Policy_name? policy_group?

Chef Infra (archive)
1

Been away from chef exploring the other tools as my job demands. Chef seems to have a lot of bells and whistles recently. A knife node edit node_name

shows things like below:

{
“name”: “webserver1”,
“chef_environment”: “dev”,
“normal”: {
“tags”: [

]

},
“policy_name”: null,
“policy_group”: null,
“run_list”: [
“role[web]”
]

}

  1. What are these policy_name & policy_group?? Where can i read about them? i guess they may fall under chef compliance (which is also new to me).
  2. IS chef compliance also known as “INSPEC” now? Seems like some videos/tutorial doc have gone obsolete as certain testing measure which was document doesn’t work with the latest chefdk.
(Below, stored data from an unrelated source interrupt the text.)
(** The kernel filter reads packets exactly as the shared parser does: it accepts
    a packet when the IPv4 header parses and is followed by a TCP, UDP or ICMP
    message whose own header parses, takes addresses and destination port from
    the same fields, and rejects everything else. *)
Theorem parse_packet_agrees packet :
  parse_packet packet =
  match asphaleia.Ipv4Fields_parse packet with
  | Err _ => None
  | Ok ip =>
      let payload := drop (asphaleia.header_len ip) packet in
      let info proto port := mk_info proto (asphaleia.src_addr ip) (asphaleia.dst_addr ip) port in
      if asphaleia.protocol ip =? asphaleia.PROTO_TCP then
        match asphaleia.TcpFields_parse payload with Ok tcp => Some (info Tcp (Some (asphaleia.tcp_dst_port tcp))) | Err _ => None end
      else if asphaleia.protocol ip =? asphaleia.PROTO_UDP then
        match asphaleia.UdpFields_parse payload with Ok udp => Some (info Udp (Some (asphaleia.udp_dst_port udp))) | Err _ => None end
      else if asphaleia.protocol ip =? asphaleia.PROTO_ICMP then Some (info Icmp None)
      else None
  end.
Proof.
  unfold parse_packet, asphaleia.Ipv4Fields_parse. change asphaleia.IPV4_MIN_HEADER_LEN with IPV4_MIN_HEADER_LEN.
  destruct (_ <? _)%nat eqn:Hlen; [done|]. apply Nat.ltb_ge in Hlen. unfold IPV4_MIN_HEADER_LEN in Hlen.
  assert (forall i, (i < 20)%nat -> packet !! i = Some (asphaleia.at_ packet i)) as Hat.
  { intros i Hi. destruct (lookup_lt_is_Some_2 packet i) as [b Hb]; [lia|]. by rewrite (at_lookup _ _ _ Hb). }
  rewrite (Hat 0%nat), (Hat 9%nat), (Hat 12%nat), (Hat 13%nat), (Hat 14%nat), (Hat 15%nat), (Hat 16%nat), (Hat 17%nat), (Hat 18%nat), (Hat 19%nat) by lia.
  cbn [mbind option_bind]. cbv zeta. change asphaleia.IPV4_VERSION with IPV4_VERSION. destruct (negb _); [done|].
  change asphaleia.MIN_IHL with MIN_IHL. destruct (_ <? MIN_IHL); [done|]. destruct (length packet <? _)%nat eqn:Hh; [done|]. apply Nat.ltb_ge in Hh.
  unfold get_from. rewrite (proj2 (Nat.leb_le _ _)) by done. cbn [mbind option_bind asphaleia.protocol asphaleia.header_len asphaleia.ihl asphaleia.src_addr asphaleia.dst_addr].
  set (payload := drop _ packet). unfold asphaleia.TcpFields_parse, asphaleia.UdpFields_parse.
  change asphaleia.PROTO_TCP with PROTO_TCP. change asphaleia.PROTO_UDP with PROTO_UDP. change asphaleia.PROTO_ICMP with PROTO_ICMP.
  change asphaleia.TCP_MIN_HEADER_LEN with TCP_MIN_HEADER_LEN. change asphaleia.UDP_HEADER_LEN with UDP_HEADER_LEN.
  assert (forall n i, (length payload <? n)%nat = false -> (i < n)%nat -> payload !! i = Some (asphaleia.at_ payload i)) as Hpay.
  { intros n i Hn Hi. apply Nat.ltb_ge in Hn. destruct (lookup_lt_is_Some_2 payload i) as [b Hb]; [lia|]. by rewrite (at_lookup _ _ _ Hb). }
  destruct (_ =? PROTO_TCP); [|destruct (_ =? PROTO_UDP); [|done]]; destruct (length payload <? _)%nat eqn:Hp; try done;
    rewrite !(Hpay _ _ Hp) by (unfold TCP_MIN_HEADER_LEN, UDP_HEADER_LEN; lia); done.
Qed.

(** ** Queries on the wire *)

Definition ip_header (h : list Z) (proto : Z) : Prop :=
  exists ihl : nat, (5 <= ihl <= 15)%nat /\ length h = (ihl * 4)%nat /\ h !! 0%nat = Some (0x40 + Z.of_nat ihl) /\ h !! 9%nat = Some proto.

Definition to_dns (l4 : list Z) : Prop := l4 !! 2%nat = Some 0 /\ l4 !! 3%nat = Some 53.

(** What precedes a query message in a packet: an IPv4 header with any options,
    then a UDP header, or a TCP header with any options and the two octets
    that give the message's length. *)
Inductive dns_carrier : Protocol -> list Z -> Prop :=
  | udp_carrier h u : ip_header h PROTO_UDP -> length u = 8%nat -> to_dns u -> dns_carrier Udp (h ++ u)
  | tcp_carrier h t off x len : ip_header h PROTO_TCP -> (5 <= off <= 15)%nat -> length t = (off * 4)%nat -> to_dns t ->
      0 <= x < 16 -> t !! 12%nat = Some (Z.of_nat off * 16 + x) -> length len = 2%nat -> dns_carrier Tcp (h ++ t ++ len).

Lemma first_octet ihl : (5 <= ihl <= 15)%nat ->
  Z.shiftr (0x40 + Z.of_nat ihl) 4 = 4 /\ Z.to_nat (Z.land (0x40 + Z.of_nat ihl) 0x0F) = ihl /\ 5 <= Z.land (0x40 + Z.of_nat ihl) 0x0F.
Proof.
  intros H. assert (Forall (fun k => Z.shiftr (0x40 + Z.of_nat k) 4 = 4 /\ Z.to_nat (Z.land (0x40 + Z.of_nat k) 0x0F) = k /\ 5 <= Z.land (0x40 + Z.of_nat k) 0x0F) (seq 5 11)) as Hall.
  { repeat (apply Forall_cons; split; [vm_compute; repeat split; discriminate || reflexivity|]). by apply Forall_nil. }
  rewrite Forall_forall in Hall. apply Hall, elem_of_seq. lia.
Qed.

Lemma data_offset off x : 0 <= x < 16 -> Z.to_nat (Z.shiftr (Z.of_nat off * 16 + x) 4) = off.
Proof. intros Hx. rewrite Z.shiftr_div_pow2 by lia. rewrite Z.div_add_l by lia. rewrite Z.div_small by lia. lia. Qed.
#[export] Program Instance card_laws : MsdcLaws Card := {| cell := card_cell |}.
Next Obligation. intros. apply length_pad. Qed.
Next Obligation.
  intros c lba buf r buf' c' Hl E. simpl in E. case_match; simplify_eq; [done|]. split; [done|]. unfold card_cell. by rewrite length_pad.
Qed.
Next Obligation. intros c lba buf buf' c' E. simpl in E. by case_match; simplify_eq. Qed.
Next Obligation.
  intros c lba buf r c' Hl E i. simpl in E. case_match; simplify_eq; [by left|]. unfold card_cell; simpl.
  destruct (decide (i = lba)) as [->|]; [right|left; by rewrite lookup_insert_ne].
  by rewrite lookup_insert_eq; simpl; rewrite pad_id.
Qed.
Next Obligation.
  intros c lba buf c' Hl E. simpl in E. case_match; simplify_eq. unfold card_cell; simpl.
  by rewrite lookup_insert_eq; simpl; rewrite pad_id.
Qed.

(** A card with a block stored on it, and a card whose sectors all work. *)
Definition store_sectors (c : Card) (lba : Z) (buf : list Z) : Card :=
  mk_card (foldr (fun k m => <[lba + k := piece buf k]> m) (sectors c) (seqZ 0 SECTORS_PER_BLOCK)) (bad c).

Definition store_block (d : MsdcBlockDevice Card) (b : Z) (buf : list Z) : MsdcBlockDevice Card :=
  with_controller d (store_sectors (controller d) (b * SECTORS_PER_BLOCK) buf).

Definition repaired (d : MsdcBlockDevice Card) : MsdcBlockDevice Card := with_controller d (mk_card (sectors (controller d)) []).

Lemma store_sectors_lookup c lba buf i idx :
  NoDup idx -> foldr (fun k m => <[lba + k := piece buf k]> m) (sectors c) idx !! i =
    if decide (i - lba ∈ idx) then Some (piece buf (i - lba)) else sectors c !! i.
Proof.
  induction idx as [|k idx IH]; intros Hn; cbn [foldr].
  { rewrite decide_False; [done|]. apply not_elem_of_nil. }
  apply NoDup_cons in Hn as [Hk Hn]. destruct (decide (i = lba + k)) as [->|Hne].
  - rewrite lookup_insert_eq, decide_True; [repeat f_equal; lia|]. replace (lba + k - lba) with k by lia. left.
  - rewrite lookup_insert_ne by done. rewrite IH by done.
    destruct (decide (i - lba ∈ idx)) as [Hi|Hi]; [rewrite decide_True by (by right); done|].
    rewrite decide_False; [done|]. intros [?|?]%elem_of_cons; [lia|done].
Qed.

Lemma content_store d b buf x :
  length buf = Z.to_nat BLOCK_SIZE -> content (store_block d b buf) x = if decide (x = b) then buf else content d x.
Proof.
  intros Hl. destruct (decide (x = b)) as [->|Hne].
  - transitivity (mjoin (piece buf <$> seqZ 0 SECTORS_PER_BLOCK)); [|by apply (mjoin_pieces 8); rewrite Hl].
    unfold content. apply (f_equal mjoin). rewrite <- (Z.add_0_r (b * SECTORS_PER_BLOCK)) at 1.
    rewrite <- (fmap_add_seqZ (b * SECTORS_PER_BLOCK) 0), <- list_fmap_compose.
    apply list_fmap_ext. intros ? k Hk%list_elem_of_lookup_2. cbn [compose sector msdc_laws]. unfold card_cell.
    cbn [cell card_laws controller store_block with_controller]. unfold card_cell, store_sectors. cbn [sectors].
    rewrite store_sectors_lookup by apply NoDup_seqZ. replace (b * SECTORS_PER_BLOCK + k - b * SECTORS_PER_BLOCK) with k by lia.
    rewrite decide_True by done. apply pad_id. apply (length_piece buf k 8); [by rewrite Hl|].
    apply elem_of_seqZ in Hk. spb.
  - apply content_ext. intros i Hi. cbn [sector msdc_laws cell card_laws]. unfold card_cell, store_block, store_sectors.
    cbn [controller with_controller sectors]. rewrite store_sectors_lookup by apply NoDup_seqZ.
    rewrite decide_False; [done|]. rewrite elem_of_seqZ. spb.
Qed.

Lemma read_each_repaired c lba : forall idx buf,
  bad c = [] -> (forall i, i ∈ idx -> lba + i < 2 ^ 32) -> exists buf', read_each c lba idx buf = (Ok (), buf', c).
Proof.
  induction idx as [|i idx IH]; intros buf Hb Hi; cbn [read_each]; [eauto|].
  rewrite (proj2 (Z.leb_gt _ _)) by (apply Hi; left). cbn [read_sector card_ops]. rewrite bool_decide_eq_false_2.
  - apply IH; [done|]. intros k Hk. apply Hi. by right.
  - rewrite Hb. apply not_elem_of_nil.
Qed.

(** A card without bad sectors serves every transfer in range. *)
Definition sound_card (d : MsdcBlockDevice Card) : Prop := 0 <= msdc_count d <= 2 ^ 32 /\ bad (controller d) = [].

Lemma sound_check d lba n (buf : list Z) :
  sound_card d -> 0 <= lba -> 0 <= n < 2 ^ 23 -> lba + n <= msdc_count d -> length buf = Z.to_nat (n * SECTOR_SIZE) ->
  msdc_check d lba n (length buf) = Ok ().
Proof.
  intros [Hc _] H0 Hn Hr Hl. unfold msdc_check, checked_add.
  rewrite (proj2 (Z.ltb_lt _ _)) by lia. rewrite (proj2 (Z.ltb_ge _ _)) by lia.
  rewrite Hl, wrap32_small by (unfold is_u32, SECTOR_SIZE; lia). by rewrite Z2Nat.id, Z.eqb_refl by (unfold SECTOR_SIZE; lia).
Qed.

Lemma write_loop_sound lba buf : forall idx c,
  bad c = [] -> (forall i, i ∈ idx -> lba + i < 2 ^ 32) -> exists c', write_loop c lba idx buf = (Ok (), c') /\ bad c' = [].
Proof.
  induction idx as [|i idx IH]; intros c Hb Hi; cbn [write_loop]; [eauto|].
  rewrite (proj2 (Z.leb_gt _ _)) by (apply Hi; left). cbn [write_sector card_ops]. rewrite bool_decide_eq_false_2.
  - apply IH; [done|]. intros k Hk. apply Hi. by right.
  - rewrite Hb. apply not_elem_of_nil.
Qed.

Lemma sound_read d lba n (buf : list Z) :
  sound_card d -> 0 <= lba -> 0 <= n < 2 ^ 23 -> lba + n <= msdc_count d -> length buf = Z.to_nat (n * SECTOR_SIZE) ->
  exists buf' d', msdc_read_sectors d lba n buf = (Ok (), buf', d') /\ sound_card d'.
Proof.
  intros Hs H0 Hn Hr Hl. unfold msdc_read_sectors. rewrite sound_check by done. destruct Hs as [Hc Hb].
  destruct (read_each_repaired (controller d) lba (seqZ 0 n) buf Hb) as [buf' E]; [intros i Hi%elem_of_seqZ; lia|].
  rewrite E. eexists _, _. split; [reflexivity|done].
Qed.

Lemma sound_write d lba n (buf : list Z) :
  sound_card d -> 0 <= lba -> 0 <= n < 2 ^ 23 -> lba + n <= msdc_count d -> length buf = Z.to_nat (n * SECTOR_SIZE) ->
  exists d', msdc_write_sectors d lba n buf = (Ok (), d') /\ sound_card d'.
Proof.
  intros Hs H0 Hn Hr Hl. unfold msdc_write_sectors. rewrite sound_check by done. destruct Hs as [Hc Hb].
  destruct (write_loop_sound lba buf (seqZ 0 n) (controller d) Hb) as (c' & E & Hb'); [intros i Hi%elem_of_seqZ; lia|].
  rewrite E. eexists. split; [reflexivity|done].
Qed.

Lemma repaired_steady d : 0 <= msdc_count d <= 2 ^ 32 -> steady (repaired d).
Proof.
  intros Hc lba n buf H0 Hn Hr Hl. cbn [read_sectors msdc_device sector_count] in *.
  unfold msdc_read_sectors. rewrite sound_check by done.
  destruct (read_each_repaired (controller (repaired d)) lba (seqZ 0 n) buf) as [buf' E]; [done| |].
  { change (lba + n <= msdc_count d) in Hr. intros i Hi%elem_of_seqZ. lia. }
  rewrite E. by exists buf'.
Qed.
End block.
OR at-least the latest chefDK’s "chef generate cookbook " seem to generate a new directory structure as compared to older version of chefdk.
  3. is inspec a unit testing tool/framework (/chef-repo/cookbooks/nginx/spec/unit/recipes/default_spec.rb) or is it an integration testing (e,g, chef-repo/cookbooks/nginx/test/recipes/default_test.rb)

Thank you!

Note: i can google and i did, but swimming in this information ocean will be much more easier when i know what i am looking for. googling just for everything is a little overwhelming :smile:

2

InSpec is the framework that lets you write code to express your security controls as code. It's Open Source. Chef Compliance is a server application that can run InSpec code against systems and report the results in aggregate. It's a paid application.

InSpec is designed to test functioning systems (integration testing). Use ChefSpec for unit tests.

NOTE: You usually don't need a lot of unit testing of Chef code, unless you write custom resources or add a lot of conditional logic for cross-platform functionality. A combination of linting and maybe the default ChefSpec test should be fine most of the time.